### Input for this task

(** [src/src/scan/scanner.rs:279-313] ensure_predicates_comparable. *)
Definition ensure_predicates_comparable {K : ArrowKernels} {X : Xxh3} {H : HexKernel} {B : BatchKernels}
  (schema : Schema) (request : request_type) : result () :=
  foldM (fun _ pred =>
    foldM (fun _ col_pred =>
      match schema_index schema (cp_column col_pred) with
      | None => Ok tt
      | Some index =>
          let* field := expect (schema !! index) in
          match check_stored_type new_empty_array (cp_predicate col_pred) (f_type field) with
          | Err _ => Err (EngineError UnsupportedKeyType)
          | Ok _ => Ok tt
          | Panic => Panic
          end
      end) (column_predicates pred) tt) (predicates request) tt.

(** [src/src/scan/scanner.rs:392-400] Relation. *)
Inductive Relation :=
  | RNone
  | RKeys (keys : KeyFilter)
  | RAddresses (addresses : HierarchicalFilter).

(** [src/src/scan/scanner.rs:384-390] RowFilters. *)
Record RowFilters := { rf_blocks : option (option Z * option Z); rf_relation : Relation }.

(** [src/src/scan/scanner.rs:403-420] RowFilters::of. *)
Definition RowFilters_of (request : request_type) : RowFilters :=
  let relation :=
    match hierarchical_filter request, key_filter request with
    | Some addresses, _ => RAddresses addresses
    | None, Some keys => RKeys keys
    | None, None => RNone
    end in
  let keyed := match relation with RKeys keys => negb (checks_blocks_first keys) | _ => false end in
  let from := from_block request ≫= fun block => if 0 <? block then Some block else None in
  let bounded := bool_decide (is_Some from) || bool_decide (is_Some (to_block request)) in
  let checked := bounded && negb keyed && bool_decide (is_Some (block_number_column request)) in
  {| rf_blocks := if checked then Some (from, to_block request) else None; rf_relation := relation |}.

(** [src/src/scan/scanner.rs:1312-1338] block_range_mask. *)
Definition block_range_mask {K : ArrowKernels} (column : array) (from_block to_block : option Z) : result mask :=
  match IntColumn_resolve column with
  | None => Err (EngineError UnsupportedKeyType)
  | Some blocks => Ok (block_numbers_within blocks from_block to_block)
  end.

(** [src/src/scan/scanner.rs:1340-1354] project_batch. *)
Definition project_to {B : BatchKernels} (batch : RecordBatch) (output_schema : Schema) : result RecordBatch :=
  let cols := (fun field => default (null_array (num_rows batch)) (column_by_name batch (f_name field))) <$> output_schema in
  ok_or (try_new output_schema cols) OtherError.

(** [src/src/scan/scanner.rs:1356-1363] build_output_schema. *)
Definition build_output_schema (table_schema : Schema) (cols : list string) : Schema :=
  omap (field_with_name table_schema) cols.
End scan.

(** ** What a scan selects *)

(** The block a row's block-number column gives it. *)
Definition row_block (table : RecordBatch) (bn : string) (row : nat) : option Z :=
  col ← column_by_name table bn;
  match array_type col, cell_at col row with
  | DInt t, CInt z => Some (block_number_of t z)
  | _, _ => None
  end.

Definition in_blocks (table : RecordBatch) (blocks : option (option Z * option Z)) (bn : option string) (row : nat) : Prop :=
  match blocks, bn with
  | Some (from, to), Some bn => exists b, row_block table bn row = Some b /\ in_bounds from to b = true
  | _, _ => True
  end.

(** Rows of a table, in order, with [P]. *)
Definition picked (P : nat -> Prop) (n : nat) (l : list nat) : Prop :=
  StronglySorted lt l /\ forall row, row ∈ l <-> (row < n)%nat /\ P row.

(** A batch of the rows [rows] of a table, some of its columns. *)
Definition drawn (table : RecordBatch) (rows : list nat) (batch : RecordBatch) : Prop :=
  batch_ok batch /\ num_rows batch = length rows /\ Forall (fun row => (row < num_rows table)%nat) rows /\
  forall name a, column_by_name batch name = Some a ->
    exists a0, column_by_name table name = Some a0 /\ array_type a = array_type a0 /\
      forall k row, rows !! k = Some row -> cell_at a k = cell_at a0 row.

(** It has the columns [names] that the table has. *)
Definition holds_columns (table batch : RecordBatch) (names : list string) : Prop :=
  forall name, name ∈ names -> is_Some (column_by_name table name) -> is_Some (column_by_name batch name).

Section semantics.
Context {K : ArrowKernels} {L : ArrowLaws K} {R : RowFormat} {X : Xxh3} {XL : Xxh3Laws X} {H : HexKernel}.
Context {ColumnCache Window : Type}.
Abbreviation request_type := (ScanRequest (RowPredicate predicate) KeyFilter HierarchicalFilter ColumnCache Window).
Implicit Types request : request_type.

(** A relation's filter keeps the rows [related] says, of any batch of the table
    that has its columns. *)
Definition mask_picks (table : RecordBatch) (names : list string) (related : nat -> Prop)
  (mask_of : RecordBatch -> option (list bool) -> result mask) : Prop :=
  forall rows batch candidates, drawn table rows batch -> holds_columns table batch names ->
  exists kept, mask_of batch candidates = Ok (of_bools kept) /\ length kept = length rows /\
    forall k row, rows !! k = Some row -> kept !! k = Some true <-> is_candidate candidates k /\ related row.

Definition relation_picks (table : RecordBatch) (relation : Relation) (related : nat -> Prop) : Prop :=
  match relation with
  | RNone => forall row, related row
  | RKeys keys => mask_picks table (kf_columns keys) related (kf_mask keys)
  | RAddresses addresses =>
      mask_picks table (hf_group_key_columns addresses ++ [hf_address_column addresses]) related (hf_mask addresses)
  end.

Definition selected (table : RecordBatch) request (related : nat -> Prop) (row : nat) : Prop :=
  in_blocks table (rf_blocks (RowFilters_of request)) (block_number_column request) row /\ related row /\
  (predicates request = [] \/ Exists (fun p => row_admits table p row) (predicates request)).
(* ===== verification/KeyCells.v ===== *)
(** Keys, addresses and blocks of a scan's batches, as those of the table's rows they
    were drawn of: a relation follows a scan's rows by them. *)
From stdpp Require Import base strings list sorting.
From Stdlib Require Import ZArith Lia.
From S2P Require Import Prelude Machine ListLib Errors Arrow Integers Counting Rows KeyColumns SemiJoin Addresses AddressLookup AddressBuild Keys Render Json Sets Predicate PredicateSpec Pruning RowPredicate ItemLists Scan BlockIndex Returned.

#[local] Open Scope nat_scope.

(** A cell of a key column whose elements, where it is a list, are all there: keys
    read a list's element slots, null or not. *)
Definition full_cell (c : cell) : Prop := match c with CList l => CNull ∉ l | _ => True end.

Definition int_of_cell (c : cell) : Z := match c with CInt z => z | _ => 0%Z end.

Definition part_of_cell (c : cell) : option key_part :=
  match c with
  | CNull => None
  | CInt z => Some (PInt (stored_key z))
  | CText s => Some (PText s)
  | CBool b => Some (PBool b)
  | CBytes l => Some (PBytes l)
  | CList l => Some (PPath ((fun c => stored_key (int_of_cell c)) <$> l))
  end.

(** The elements of a full list of integers. *)
Lemma full_elements t values nulls (idx : list nat) : CNull ∉ (cell_at (AInt t values nulls) <$> idx) ->
  (fun i => stored_key (default 0%Z (values !! i))) <$> idx =
  (fun c => stored_key (int_of_cell c)) <$> (cell_at (AInt t values nulls) <$> idx).
Proof.
  intros Hfull. rewrite <- list_fmap_compose. apply list_fmap_ext. intros k i Hi. unfold compose.
  assert (Hc : cell_at (AInt t values nulls) i <> CNull).
  { intros E. apply Hfull. rewrite <- E. apply list_elem_of_fmap_2. by eapply list_elem_of_lookup_2. }
  cbn [cell_at] in *. by destruct (is_null (AInt t values nulls) i).
Qed.
(* ===== verification/Columnar.v ===== *)
(** The reader of column stores (src/scan/columnar.rs): tables opened on first use,
    rows ruled out by window statistics, the rest read in one pass and filtered in
    memory. [ColumnarTable] and [ColumnarChunk] are the traits a store implements;
    [scan_rows] threads the reader's caches. *)
From stdpp Require Import base strings list gmap.
From Stdlib Require Import ZArith Lia Sorting.Sorted.
From S2P Require Import Prelude Machine ListLib Errors Arrow Integers Counting Rows KeyColumns SemiJoin Addresses AddressLookup AddressBuild Keys Render Json Sets Predicate PredicateSpec Pruning RowPredicate ItemLists Scan.

#[local] Open Scope Z_scope.

(** ** Stores *)

(** A half-open range of rows. *)
Abbreviation range := (nat * nat)%type.
Definition range_rows (r : range) : list nat := seq r.1 (r.2 - r.1).
Definition ranges_rows (rs : list range) : list nat := concat (range_rows <$> rs).

(** [src/src/scan/columnar.rs:24-33] WindowStats. *)
Record WindowStats := { ws_offsets : list nat; ws_min : array; ws_max : array }.

(** [src/src/scan/columnar.rs:35-49] ColumnarTable. *)
Record ColumnarTable := {
  ct_schema : Schema;
  ct_num_rows : nat;
  ct_read : list nat -> option (list range) -> result RecordBatch;
  ct_stats : nat -> result (option WindowStats);
}.

(** [src/src/scan/columnar.rs:51-59] ColumnarChunk. *)
Record ColumnarChunk := {
  cc_has_table : string -> bool;
  cc_open_table : string -> result (option ColumnarTable);
}.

######

* Assignment *
Lines containing the word "ItemLists" are to be tallied across the entries above; give only the resulting count.

* Solution to this task *
2